Blick in den Rückspiegel: A new star is born
Die «Elefantenhochzeit» zwischen Helvetia und Baloise im vergangenen Jahr war ohne Zweifel eines der spannendsten Stücke in der Geschichte der Schweizer Assekuranz. Zuächst einmal betrat 2024 mit Cevian ein aktivistischer Investor die Bühne, der die im nationalen Vergleich etwas dahindümpelnde Baloise zu neuem Leben erwecken wollte.
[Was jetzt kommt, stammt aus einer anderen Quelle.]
(** Enriching a record keeps what is not enrichment's: every column outside
    the enrichment's own and every attribute outside the keys it writes are as
    before, on every outcome (a match, a failure half way through its writes, an
    exception of a provider), unless a web scraper of the tenant answered, whose
    configuration names the fields it sets. *)
Theorem enrichment_keeps_attributes k names configs x r l w' steps :
  plain r -> (enrich_single_record k names configs x (start r l)).2 = Ok (w', steps) ->
  (cols_kept WRITTEN (start r l) w' /\ forall k, k ∉ OWN -> dict_get k (attrs_of (row w')) = dict_get k (attrs_of r)) \/
  scraper_answered (scraper_configs (row_org r) configs).
Proof.
  intros Hp. set (w := start r l).
  assert (Hend : forall w1 w2, keeps w w1 -> row_cols (row w2) = row_cols (row w1) ->
    cols_kept WRITTEN w w2 /\ forall k, k ∉ OWN -> dict_get k (attrs_of (row w2)) = dict_get k (attrs_of r)).
  { intros w1 w2 H E. destruct (H Hp) as (_ & H1 & H2). split; [intros c Hc; rewrite (col_ext _ _ _ E); by apply H1|].
    intros c Hc. rewrite <- H2 by done. f_equal. unfold Enrichment.attrs_of, attributes_text, text. by rewrite (col_ext _ _ _ E). }
  assert (Hcommit : forall w1 steps', keeps w w1 -> (let? w2 := commit_work database w1 in Ok (w2, steps' w2)) = Ok (w', steps) ->
    (cols_kept WRITTEN w w' /\ forall k, k ∉ OWN -> dict_get k (attrs_of (row w')) = dict_get k (attrs_of r)) \/ scraper_answered (scraper_configs (row_org r) configs)).
  { intros w1 steps' H. pose proof (commit_outcome w1) as Hc. destruct (commit_work database w1) as [w2|]; [|done]. cbn [res_bind].
    intros [= <- _]. destruct Hc as (E & _). left. by apply (Hend w1). }
  unfold Enrichment.enrich_single_record. destruct (negb _); cbn [snd].
  { apply (Hcommit _ (fun w' => after_enrichment_commit (row w'))). apply keeps_failed; texts. }
  set (title := match text _ _ with Some s => s | None => _ end). set (c := cascade _ _ _ _ _ _).
  set (last := fun w' : Work => if negb (bool_decide (status (row w) = status (row w'))) || has_status COMPLETED (row w') then after_enrichment_commit (row w') else []).
  enough (H : keeps w (sess_db (snd (conclude k names configs title c (clean w)))) \/ scraper_answered (scraper_configs (row_org r) configs))
    by (destruct H as [H|H]; [by apply (Hcommit _ last)|by right]).
  unfold Enrichment.conclude. match goal with |- context [mtry ?c0 ?h0] => set (body := c0); set (handler := h0) end.
  assert (Hh : forall x s, keeps (sess_db s) (sess_db (snd (handler x s)))).
  { intros e s. unfold handler. destruct (is_data_error e); apply keeps_failed; texts. }
  unfold mtry. unfold body. destruct (ca_found c) as [e source| |ex] eqn:Hf.
  - left. apply cascade_record in Hf. pose proof (keeps_apply e source Hf (clean w)) as H.
    destruct (apply_match e source (clean w)) as [[u|ex] s']; [exact H|]. etransitivity; [exact H|apply Hh].
  - destruct (scraping_run (of_scraper k) configs (clean w)) as [[Hs|Hs] Hrun]; [left|by right].
    destruct (enrich_with_web_scrapers setattr scrape (of_scraper k) configs (clean w)) as [[[]|ex] s'] eqn:E; cbn [snd] in Hs; subst s'.
    + rewrite (run_ok _ _ _ _ _ E). reflexivity.
    + rewrite (run_ok _ _ _ _ _ E). unfold set_col. rewrite run_modify. cbn [fail_with mmodify snd sess_db].
      etransitivity; [apply (keeps_set "enrichment_source" (JStr "None")); [column|done|constructor]|]. apply keeps_failed. texts.
    + rewrite (run_fails _ _ _ _ _ E). exact (Hh ex (clean w)).
  - left. exact (Hh ex (clean w)).
Qed.
End json_laws.
End record.

(** * On concrete records *)
Definition ada : EnrichedRecord :=
  mkEnriched (Some "10.1/ada") ["Ada Lovelace"; "Charles Babbage"] [None; None] 42 ["Computing"] [] ["London University"] [] [] None (Some 3) None None None
    None (Some "Memoirs") None (Some "article").
Definition no_profile (r : Row) : option json := None.
Definition no_source_metrics (s : string) : res (option Journal) := Ok None.
Definition no_apc (s : string) : res json := Ok JNull.
(** A database that takes everything, the integers it reads being decimal. *)
Definition willing : Database := mkDatabase (fun _ _ => None) (fun _ _ _ => None) (fun s => option_map Z.of_int (NilZero.int_of_string s)).
Definition no_country (s : string) : option string := None.
Definition every (s : string) : bool := true.
Definition std_dumps (_ : bool) : json -> string := dumps false.
(** A silent source, one with a record, one that breaks. *)
Definition sources (name : string) : res (list EnrichedRecord) :=
  if bool_decide (name = "openalex") then Ok [ada]
  else if bool_decide (name = "wos") then Raise (Exn "RuntimeError" "invalid key")
  else Ok [].
Definition ask (name title : string) (u : unit) : res (list EnrichedRecord) * unit := (sources name, u).
Definition noon : Clock := mkClock (fun _ => (100, 100, 100)) 100 "2026-01-01T12:00:00+00:00".
Definition open_breaker : Breaker := mkBreaker OPEN 3 0 90 90.
Definition scopus_down : Ext unit := mkExt [("scopus", open_breaker)] tt.
Definition ex_row (cols : list (string * json)) : Row :=
  mkRow 5 (Some 7) ([("primary_label", JStr "Notes"); ("domain", JStr "science"); ("enrichment_status", JStr "processing")] ++ cols).
Definition no_scraping (c : Scraper) (s : string) : res (list (string * string)) := Ok [].
(** Every attribute named is a column. *)
Definition any_column (k : string) : option (res bool) := Some (Ok true).
Definition ex_run scrape (names : list string) (configs : list Scraper) (cols : list (string * json)) : res (Work * list AfterStep) :=
  (enrich_single_record loads std_dumps every every ask no_source_metrics no_apc willing no_country no_profile any_column scrape
     noon names configs scopus_down (start (ex_row cols) [])).2.
Definition ex_enrich_with scrape (names : list string) (configs : list Scraper) (cols : list (string * json)) : Row :=
  match ex_run scrape names configs cols with Ok (w, _) => row w | Raise _ => ex_row cols end.
Definition ex_enrich : list string -> list Scraper -> list (string * json) -> Row := ex_enrich_with no_scraping.

Lemma cascade_first_answer_witness :
  let c := cascade every every ask (of_provider noon) "Notes" ["scopus"; "dblp"; "openalex"; "wos"] [] 0 scopus_down in
  ca_found c = Match ada "openalex" /\ ca_attempts c = ["scopus"; "dblp"; "openalex"] /\ ca_opens c = 1%nat.
Proof.
  destruct (cascade_first_answer every every ask (of_provider noon) "Notes" sources ltac:(done)
    ltac:(intros name e; unfold sources; repeat case_bool_decide; intros [= <-]; discriminate)
    scopus_down ["scopus"; "dblp"; "openalex"; "wos"] ltac:(by apply (bool_decide_unpack _))) as (H1 & H2 & H3 & _).
  cbv zeta. rewrite H1, H2, H3. by vm_compute.
Defined.

Lemma std_truthy b v : truthy (std_dumps b v) = true.
Proof. unfold std_dumps. pose proof (need_bound false v) as [H _]. destruct (dumps false v); [cbn in H; lia|done]. Qed.
Lemma enrichment_keeps_attributes_witness :
  let r := ex_enrich ["openalex"] [] [("notes", JStr "keep"); ("attributes_json", JStr (dumps false (JObj [("year", JInt 1843); ("venue", JStr "old")])))] in
  col "notes" r = JStr "keep" /\ dict_get "year" (attrs_of loads r) = Some (JInt 1843).
Proof.
  set (cols := [("notes", JStr "keep"); ("attributes_json", JStr (dumps false (JObj [("year", JInt 1843); ("venue", JStr "old")])))]).
  assert (E : exists o, ex_run no_scraping ["openalex"] [] cols = Ok o) by (vm_compute; by eexists). destruct E as ([w' steps] & E).
  unfold ex_enrich, ex_enrich_with. rewrite E.
  destruct (enrichment_keeps_attributes loads std_dumps every every ask no_source_metrics no_apc willing no_country no_profile any_column no_scraping
    (fun _ => loads_dumps false) std_truthy loads_wf ltac:(done) ltac:(done)
    ltac:(intros name t n l; unfold ask, sources; cbn [fst]; repeat case_bool_decide; intros [= <-]; repeat constructor)
    noon ["openalex"] [] scopus_down (ex_row cols) [] w' steps) as [[H1 H2]|(c & ? & ? & [] & _)].
  - intros k. unfold col, get_key. cbn. repeat (case_decide; [constructor|]). constructor.
  - exact E.
  - split; [etransitivity; [apply (H1 "notes"); by apply (bool_decide_unpack _)|reflexivity]|]. etransitivity; [apply (H2 "year"); by apply (bool_decide_unpack _)|reflexivity].
Defined.

(** ** Where the worker parts from what it says *)
(** A match never clears [enrichment_failure_reason]: the completed record, and
    the lifecycle event taken from it, still carry the reason of an earlier
    failure. *)
Lemma failure_reason_survives_success :
  let r := ex_enrich ["openalex"] [] [("enrichment_failure_reason", JStr "no_match")] in
  has_status COMPLETED r = true /\ col "enrichment_failure_reason" r = JStr "no_match".
Proof. by vm_compute. Qed.

(** An exception of one provider ends the cascade: the next one, which has the
    record, is never asked, and the reason says that all sources failed. *)
Lemma one_exception_ends_the_cascade :
  let r := ex_enrich ["wos"; "openalex"] [] [] in
  has_status FAILED r = true /\ col "enrichment_failure_reason" r = JStr "all_sources_failed" /\
  ca_attempts (cascade every every ask (of_provider noon) "Notes" ["wos"; "openalex"] [] 0 scopus_down) = ["wos"] /\
  has_status COMPLETED (ex_enrich ["openalex"] [] []) = true.
Proof. by vm_compute. Qed.

(** Attributes that do not parse fail a record after its match is written: the
    failed record keeps the identifier, the citations and the source of the
    match, the reason blames the provider, and the text of its attributes is
    replaced. *)
Lemma failed_record_keeps_match :
  let r := ex_enrich ["openalex"] [] [("attributes_json", JStr "not json")] in
  has_status FAILED r = true /\ col "enrichment_doi" r = JStr "10.1/ada" /\ col "enrichment_source" r = JStr "openalex" /\
  col "enrichment_failure_reason" r = JStr "api_error" /\ dict_keys (attrs_of loads r) = ["enrichment_failure"].
Proof. by vm_compute. Qed.

(** A scraper's answer leaves the failure record of an earlier attempt, and may
    set any column its configuration names. *)
Definition ex_scraper : Scraper := mkScraper 3 (Some 7) true "portal".
Definition fills (fields : list (string * string)) (c : Scraper) (s : string) : res (list (string * string)) := Ok fields.
Lemma scraped_record_keeps_failure :
  let r := ex_enrich_with (fills [("validation_status", "valid")]) ["dblp"] [ex_scraper]
    [("attributes_json", JStr (dumps false (JObj [("enrichment_failure", JObj [("code", JStr "no_provider_match")])])))] in
  has_status COMPLETED r = true /\ col "enrichment_source" r = JStr "portal" /\ col "validation_status" r = JStr "valid" /\
  dict_keys (attrs_of loads r) = ["enrichment_failure"].
Proof. by vm_compute. Qed.

(** The fields may be the id and the organisation: what a site answers moves the
    record to another tenant, under another id. *)
Lemma scraper_moves_record :
  let r := ex_enrich_with (fills [("org_id", "8"); ("id", "6")]) ["dblp"] [ex_scraper] [] in
  row_id r = 6 /\ row_org r = Some 8 /\ has_status COMPLETED r = true.
Proof. by vm_compute. Qed.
Die von Christer Gardell und Lars Förberg gegründete schwedische Investmentgesellschaft ist darauf spezialisiert, Einfluss auf europäische börsennotierte Unternehmen zu nehmen, um deren Wert langfristig zu steigern. Flugs erhöhten die Schweden ihre Beteiligung von drei auf zehn Prozent und wurden zum grössten Einzelaktionär.
«Die Versicherung hat eine starke Marktstellung in der Schweiz, allerdings bleibt das Unternehmen bei Wachstum und Rentabilität weit hinter seinen Möglichkeiten zurück. Die Profitabilität liegt 50 Prozent unter dem Branchendurchschnitt. Es gibt also viel Potenzial für Verbesserungen», erhöhte Cevian-Gründer Förberg in einem Interview mit der NZZ den Druck auf das Baloise-Management – und stellte weitgehende Forderungen wie den Rückzug aus dem Deutschland- und dem Bankgeschäft. Baloise galt plötzlich sogar als Übernahmekandidat, die Konkurrenten Zurich, Allianz und Axa sollen mögliche Interessenten gewesen sein.